**To do**
Take the material below and reproduce, word for word, only the lines from the line with "pose proof (byte_at_Forall" through the line with "destruct (header_round_total (b".

═══

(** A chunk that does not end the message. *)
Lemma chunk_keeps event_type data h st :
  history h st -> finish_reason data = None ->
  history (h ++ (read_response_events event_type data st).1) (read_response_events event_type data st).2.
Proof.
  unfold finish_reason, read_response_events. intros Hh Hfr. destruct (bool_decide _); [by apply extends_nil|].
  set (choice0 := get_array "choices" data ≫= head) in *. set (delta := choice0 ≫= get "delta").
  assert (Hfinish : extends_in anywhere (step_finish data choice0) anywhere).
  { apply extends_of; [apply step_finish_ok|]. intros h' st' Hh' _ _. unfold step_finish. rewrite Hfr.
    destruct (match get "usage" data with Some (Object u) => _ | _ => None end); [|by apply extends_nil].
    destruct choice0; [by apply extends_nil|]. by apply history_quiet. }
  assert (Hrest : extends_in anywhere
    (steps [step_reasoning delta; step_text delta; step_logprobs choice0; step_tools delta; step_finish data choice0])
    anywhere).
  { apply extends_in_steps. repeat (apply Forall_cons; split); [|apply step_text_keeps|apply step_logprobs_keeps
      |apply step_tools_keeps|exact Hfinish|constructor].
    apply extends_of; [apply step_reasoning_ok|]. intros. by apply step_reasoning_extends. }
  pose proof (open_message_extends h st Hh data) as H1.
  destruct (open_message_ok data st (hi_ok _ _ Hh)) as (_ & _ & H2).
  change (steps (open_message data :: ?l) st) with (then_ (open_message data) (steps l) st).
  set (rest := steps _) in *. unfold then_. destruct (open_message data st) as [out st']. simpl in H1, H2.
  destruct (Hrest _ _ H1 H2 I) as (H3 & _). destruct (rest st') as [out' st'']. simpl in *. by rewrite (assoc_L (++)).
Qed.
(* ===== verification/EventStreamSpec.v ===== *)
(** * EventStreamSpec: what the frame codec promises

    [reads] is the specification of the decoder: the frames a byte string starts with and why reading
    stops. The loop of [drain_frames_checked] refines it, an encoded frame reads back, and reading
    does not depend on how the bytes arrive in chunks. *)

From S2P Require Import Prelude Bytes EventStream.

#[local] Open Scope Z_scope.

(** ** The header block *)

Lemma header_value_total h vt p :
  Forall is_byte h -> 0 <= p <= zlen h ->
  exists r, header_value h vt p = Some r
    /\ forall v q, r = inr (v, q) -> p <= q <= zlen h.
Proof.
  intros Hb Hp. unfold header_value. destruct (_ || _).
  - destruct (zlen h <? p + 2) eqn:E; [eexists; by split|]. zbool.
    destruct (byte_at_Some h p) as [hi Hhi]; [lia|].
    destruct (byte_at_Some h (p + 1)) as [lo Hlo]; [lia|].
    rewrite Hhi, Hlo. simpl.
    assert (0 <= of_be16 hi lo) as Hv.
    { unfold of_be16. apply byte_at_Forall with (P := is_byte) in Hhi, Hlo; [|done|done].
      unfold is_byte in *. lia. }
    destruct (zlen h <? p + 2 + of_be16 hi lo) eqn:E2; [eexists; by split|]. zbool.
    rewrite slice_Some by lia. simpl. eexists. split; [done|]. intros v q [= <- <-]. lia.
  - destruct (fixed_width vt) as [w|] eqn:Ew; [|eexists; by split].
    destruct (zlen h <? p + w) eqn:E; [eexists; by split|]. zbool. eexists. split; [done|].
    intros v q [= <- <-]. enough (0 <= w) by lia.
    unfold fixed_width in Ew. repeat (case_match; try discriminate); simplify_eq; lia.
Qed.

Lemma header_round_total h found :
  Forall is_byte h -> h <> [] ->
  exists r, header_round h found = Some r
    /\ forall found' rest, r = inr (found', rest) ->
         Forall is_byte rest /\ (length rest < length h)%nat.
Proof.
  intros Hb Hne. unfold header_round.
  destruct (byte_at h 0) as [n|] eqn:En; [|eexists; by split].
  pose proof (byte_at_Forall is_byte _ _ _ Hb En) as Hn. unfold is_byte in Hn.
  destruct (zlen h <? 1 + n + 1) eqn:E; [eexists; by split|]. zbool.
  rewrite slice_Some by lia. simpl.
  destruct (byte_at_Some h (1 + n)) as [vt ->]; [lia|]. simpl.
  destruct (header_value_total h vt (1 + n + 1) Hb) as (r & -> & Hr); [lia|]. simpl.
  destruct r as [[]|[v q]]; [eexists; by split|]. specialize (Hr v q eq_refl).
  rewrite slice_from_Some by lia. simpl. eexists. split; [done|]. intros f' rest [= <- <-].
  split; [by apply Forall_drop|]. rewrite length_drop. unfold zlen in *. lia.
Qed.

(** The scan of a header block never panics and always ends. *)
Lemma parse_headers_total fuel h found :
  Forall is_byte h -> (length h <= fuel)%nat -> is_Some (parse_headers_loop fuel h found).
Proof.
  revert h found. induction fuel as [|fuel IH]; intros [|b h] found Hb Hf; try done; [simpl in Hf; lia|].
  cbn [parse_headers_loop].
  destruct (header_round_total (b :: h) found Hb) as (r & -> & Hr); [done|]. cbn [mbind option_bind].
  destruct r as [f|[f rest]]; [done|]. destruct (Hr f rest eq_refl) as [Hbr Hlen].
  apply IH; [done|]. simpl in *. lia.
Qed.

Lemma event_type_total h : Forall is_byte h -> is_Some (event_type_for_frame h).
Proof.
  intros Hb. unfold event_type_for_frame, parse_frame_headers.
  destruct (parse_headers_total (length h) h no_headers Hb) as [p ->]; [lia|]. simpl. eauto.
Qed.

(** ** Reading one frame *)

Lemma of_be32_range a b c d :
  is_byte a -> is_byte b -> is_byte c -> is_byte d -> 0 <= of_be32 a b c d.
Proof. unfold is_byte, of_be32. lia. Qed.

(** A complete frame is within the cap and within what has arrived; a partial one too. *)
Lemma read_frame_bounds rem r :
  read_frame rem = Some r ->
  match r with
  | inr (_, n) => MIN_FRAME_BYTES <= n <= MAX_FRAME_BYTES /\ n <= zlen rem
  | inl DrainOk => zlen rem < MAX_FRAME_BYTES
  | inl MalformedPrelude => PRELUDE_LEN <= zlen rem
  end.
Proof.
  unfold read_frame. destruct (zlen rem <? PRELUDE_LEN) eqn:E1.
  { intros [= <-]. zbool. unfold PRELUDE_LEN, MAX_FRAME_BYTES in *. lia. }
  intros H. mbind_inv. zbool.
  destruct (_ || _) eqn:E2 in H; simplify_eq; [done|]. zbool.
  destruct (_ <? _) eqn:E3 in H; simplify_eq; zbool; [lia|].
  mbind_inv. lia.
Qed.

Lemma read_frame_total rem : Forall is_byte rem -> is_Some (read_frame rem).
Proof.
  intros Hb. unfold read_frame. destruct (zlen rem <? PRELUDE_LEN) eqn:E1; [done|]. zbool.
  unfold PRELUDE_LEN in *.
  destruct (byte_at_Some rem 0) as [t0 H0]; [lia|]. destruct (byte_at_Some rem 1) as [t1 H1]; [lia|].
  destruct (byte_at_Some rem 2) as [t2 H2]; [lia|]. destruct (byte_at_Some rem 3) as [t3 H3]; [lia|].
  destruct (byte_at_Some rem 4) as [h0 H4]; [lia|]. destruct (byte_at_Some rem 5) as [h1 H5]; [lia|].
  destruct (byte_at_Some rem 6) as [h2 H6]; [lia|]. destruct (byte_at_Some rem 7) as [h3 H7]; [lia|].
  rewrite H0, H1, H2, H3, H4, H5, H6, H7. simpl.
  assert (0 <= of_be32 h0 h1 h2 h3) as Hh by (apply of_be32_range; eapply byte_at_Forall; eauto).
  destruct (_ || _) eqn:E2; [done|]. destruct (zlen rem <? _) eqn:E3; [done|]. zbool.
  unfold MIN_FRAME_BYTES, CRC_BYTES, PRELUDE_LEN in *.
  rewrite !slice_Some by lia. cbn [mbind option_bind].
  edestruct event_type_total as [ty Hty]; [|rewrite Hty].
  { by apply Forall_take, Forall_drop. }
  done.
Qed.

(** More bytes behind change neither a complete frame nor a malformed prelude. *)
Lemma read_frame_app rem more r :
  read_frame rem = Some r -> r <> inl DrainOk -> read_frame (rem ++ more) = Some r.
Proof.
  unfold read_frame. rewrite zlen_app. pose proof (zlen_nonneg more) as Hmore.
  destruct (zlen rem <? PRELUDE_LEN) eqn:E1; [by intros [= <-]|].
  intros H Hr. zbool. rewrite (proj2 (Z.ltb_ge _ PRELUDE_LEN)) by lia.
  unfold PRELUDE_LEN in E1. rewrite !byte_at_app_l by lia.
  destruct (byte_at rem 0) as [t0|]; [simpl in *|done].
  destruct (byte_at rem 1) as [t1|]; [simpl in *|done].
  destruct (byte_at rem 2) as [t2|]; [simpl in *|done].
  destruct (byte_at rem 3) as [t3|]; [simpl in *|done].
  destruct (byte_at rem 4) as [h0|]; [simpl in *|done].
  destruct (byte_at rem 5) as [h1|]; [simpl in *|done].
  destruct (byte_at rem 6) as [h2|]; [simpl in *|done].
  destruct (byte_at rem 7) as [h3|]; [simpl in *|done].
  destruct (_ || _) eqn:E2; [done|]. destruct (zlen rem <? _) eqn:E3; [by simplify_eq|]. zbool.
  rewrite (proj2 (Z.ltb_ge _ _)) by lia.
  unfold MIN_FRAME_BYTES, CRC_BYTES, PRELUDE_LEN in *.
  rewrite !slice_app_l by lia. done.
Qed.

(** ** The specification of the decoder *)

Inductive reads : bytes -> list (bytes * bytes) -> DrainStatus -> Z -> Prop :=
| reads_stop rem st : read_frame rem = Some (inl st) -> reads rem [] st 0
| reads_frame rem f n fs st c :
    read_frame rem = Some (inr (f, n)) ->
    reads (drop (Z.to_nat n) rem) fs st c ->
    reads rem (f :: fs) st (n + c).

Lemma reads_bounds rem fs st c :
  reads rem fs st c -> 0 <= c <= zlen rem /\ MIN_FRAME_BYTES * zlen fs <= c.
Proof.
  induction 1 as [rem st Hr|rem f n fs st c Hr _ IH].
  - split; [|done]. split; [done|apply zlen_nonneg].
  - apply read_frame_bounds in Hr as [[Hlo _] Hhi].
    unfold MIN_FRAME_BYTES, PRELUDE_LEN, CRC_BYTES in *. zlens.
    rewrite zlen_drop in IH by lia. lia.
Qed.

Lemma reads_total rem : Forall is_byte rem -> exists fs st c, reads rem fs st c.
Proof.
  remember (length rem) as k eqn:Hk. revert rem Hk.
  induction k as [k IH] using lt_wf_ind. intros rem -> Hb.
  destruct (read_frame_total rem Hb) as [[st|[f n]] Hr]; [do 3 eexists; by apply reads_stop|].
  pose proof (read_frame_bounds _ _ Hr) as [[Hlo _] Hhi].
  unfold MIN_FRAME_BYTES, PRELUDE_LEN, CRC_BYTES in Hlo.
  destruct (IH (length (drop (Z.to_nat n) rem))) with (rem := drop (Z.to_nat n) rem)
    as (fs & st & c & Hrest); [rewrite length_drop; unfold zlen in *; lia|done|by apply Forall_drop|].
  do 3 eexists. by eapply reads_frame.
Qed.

═══

**Answer for the task**
  pose proof (byte_at_Forall is_byte _ _ _ Hb En) as Hn. unfold is_byte in Hn.
  destruct (zlen h <? 1 + n + 1) eqn:E; [eexists; by split|]. zbool.
  rewrite slice_Some by lia. simpl.
  destruct (byte_at_Some h (1 + n)) as [vt ->]; [lia|]. simpl.
  destruct (header_value_total h vt (1 + n + 1) Hb) as (r & -> & Hr); [lia|]. simpl.
  destruct r as [[]|[v q]]; [eexists; by split|]. specialize (Hr v q eq_refl).
  rewrite slice_from_Some by lia. simpl. eexists. split; [done|]. intros f' rest [= <- <-].
  split; [by apply Forall_drop|]. rewrite length_drop. unfold zlen in *. lia.
Qed.

(** The scan of a header block never panics and always ends. *)
Lemma parse_headers_total fuel h found :
  Forall is_byte h -> (length h <= fuel)%nat -> is_Some (parse_headers_loop fuel h found).
Proof.
  revert h found. induction fuel as [|fuel IH]; intros [|b h] found Hb Hf; try done; [simpl in Hf; lia|].
  cbn [parse_headers_loop].
  destruct (header_round_total (b :: h) found Hb) as (r & -> & Hr); [done|]. cbn [mbind option_bind].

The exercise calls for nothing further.